Cop: “Do you have any dangerous weapons?”
Cop: “Get out of the car, with your hands where I can see them!”
Cop: “Interlock your hands sir and spread your legs!”
Me: “Is this necessary?”
Cop: “I’m checking for weapons; sit on the curb, cross your legs.”
All I wanted was to test drive a car and this is what I experienced. As I have documented, I have moved to Los Angeles, which requires me to purchase a car in order to get anywhere. Well I’ve been searching high and low for a car. I found this little Saturn, but it was a manual, and I don’t know how to drive one (don’t judge). However, I’ve been told it’s easy to learn, so I figured I’d buy a manual and learn how to drive it and save myself a few pennies. In order to do this, I had to have my cousin come with me to test drive the car. We were running late and she couldn’t find her wallet. “Do you think I’ll need it?” “Nah” I replied.
Shortly after arriving at the private residence we (me, my cousin, and the owner’s boyfriend) hopped in the car to a quick test drive. In and out quiet residential streets we went until we took that fateful right turn onto busy Willow St. Almost instantly an unmarked police car put their alarm on ordering us to pull over. Oh crap, we all knew why we were pulled over. The tags on the car had expired a year ago, so this was just going to be routine…except it was LONG BEACH routine.

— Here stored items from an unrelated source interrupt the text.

Lemma prog_step a w w' : prog_inv w → pipe_step_ne a w = Some w' → prog_inv w'.
Proof.
  intros Hi Hs. pose proof Hi as [[B1 B2 B3 B4 B5] I2 I3 I4 I5 I6].
  destruct a as [t data hints|t n hint|t hints| |]; cbn [pipe_step_ne pipe_step] in Hs.
  - destruct (pipe_pcs w t) eqn:Ep; [|done..]. apply (inj Some) in Hs as <-.
    assert (Ht : t ∉ parked (notFull (pipe w)) ∪ woken (notFull (pipe w))) by (rewrite (I5 t), Ep; done).
    pose proof (Write_spec t hints data (pipe w)) as Hw.
    destruct (Write_ t hints data (pipe w)) as [e p']. destruct Hw as (put & rest & Hw).
    eapply prog_after_write; [done|by rewrite Ep|exact Hw|done|done|done|].
    eapply write_served; [exact Hw|done|done|by left|set_solver].
  - destruct n as [|n]; [done|]. destruct (pipe_pcs w t) eqn:Ep; [|done..].
    apply (inj Some) in Hs as <-.
    assert (Ht : t ∉ parked (notEmpty (pipe w)) ∪ woken (notEmpty (pipe w))) by (rewrite (I4 t), Ep; done).
    apply prog_after_read; [done|by rewrite Ep|lia|done|done|done|].
    apply read_served; [done| |done|set_solver|lia]. intros Hp. specialize (I2 Hp). lia.
  - pose proof (I6 t) as Hwork. destruct (pipe_pcs w t) as [|rest written|n] eqn:Ep; [done|..];
      apply bind_Some in Hs as (c & Hc & Hs%(inj Some)); subst w'.
    + destruct (resume_facts _ _ _ Hc B3) as (F1 & F2 & F3 & F4 & F5).
      pose proof (writeLoop_spec t hints rest written (pipe w <| notFull := c |>)) as Hw.
      destruct (writeLoop t hints rest written (pipe w <| notFull := c |>)) as [e p'].
      destruct Hw as (put & rest' & Hw).
      eapply prog_after_write; [done|by rewrite Ep|exact Hw|done|done|done|].
      eapply write_served; [exact Hw| |done|by right|simpl; set_solver].
      split; simpl; try done. by rewrite F1.
    + destruct (resume_facts _ _ _ Hc B2) as (F1 & F2 & F3 & F4 & F5).
      apply prog_after_read; [done|by rewrite Ep|done|done|done|done|].
      apply read_served; [| |done|simpl; set_solver|done].
      * split; simpl; try done. by rewrite F1.
      * unfold readers_served in *. simpl. rewrite F1. intros Hp. specialize (I2 Hp). lia.
  - apply (inj Some) in Hs as <-. split; [split; simpl; try done; set_solver|by intros []|done| |done|done].
    intros u. simpl. rewrite <- (I4 u). set_solver.
  - apply (inj Some) in Hs as <-. split; [split; simpl; try done; set_solver|done|by intros []|done| |done].
    intros u. simpl. rewrite <- (I5 u). set_solver.
Qed.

*Side Note: Long Beach is where Snoop Dogg is from and can turn from a pleasant neighborhood to a darn shady one pretty darn quick. Don’t worry, I live in the gay district and gangs usually steer clear of it.
“Put your ha
nds in the air where I can see them” yelled Officer King as he clutched his hand gun. “Do you have any identification?” What do you think the odds would be that none of the three people in the car had their license on them? My cousin didn’t have her wallet, I had taken out my license to go to the gym, and the seller was doing yard work when we came by. The three of us were taken out of the vehicle, only the seller and I were forced to interlock our hands on our heads with our legs spread as the cops searched us. “Interlock your hands!”
Apparently the cops were worried about my cousin’s “safety.” I guess you can’t drive down Long Beach in a car with expired tags, with no driver’s license, and three people who look nothing alike. I guess they thought we had kidnapped my cousin and forced her to drive this crappy car, because logically that’s the only good reason for someone to drive this piece of junk.
The cops ended up being pretty cool, once they believed the situation. They were like “Welcome to California” when my storied was told. I thought the whole experience was humorous and reminiscent of the time in high school my buddies and I were pulled over and put on the curb (sans the clutched gun and forceful frisking). Needless to say, I’m looking for another car, an automatic and my cousin always has her driver’s license with her.

This is a comment from the Dad.
Lucky thing, Jess, you didn’t stay in Waukesha, where the cops have different style:
http://waterbloggedinwaukesha.blogspot.com/
Water Blogged in Waukesha
Honey they didn’t hurt your privates did they. Maybe they’re not so private but you know what I mean. I want grandchildren before I die! Skip marriage if that’s a hindrance
for your faithful readers, that last entry was from me, your mom. I’d hate them to think that dad was kinky, even if he and I are your only readers
no words are coming out of my mouth right now :0
Those two comments alone will keep me reading. Keep on blogging Jesse and keep on commenting Sandra.
Signed, Faithful Reader #1
Jesse, one more thing, which of those two guys is you and why are you wearing identical shirts? I thought you said you lived in the gay district. Is there something you want to tell me?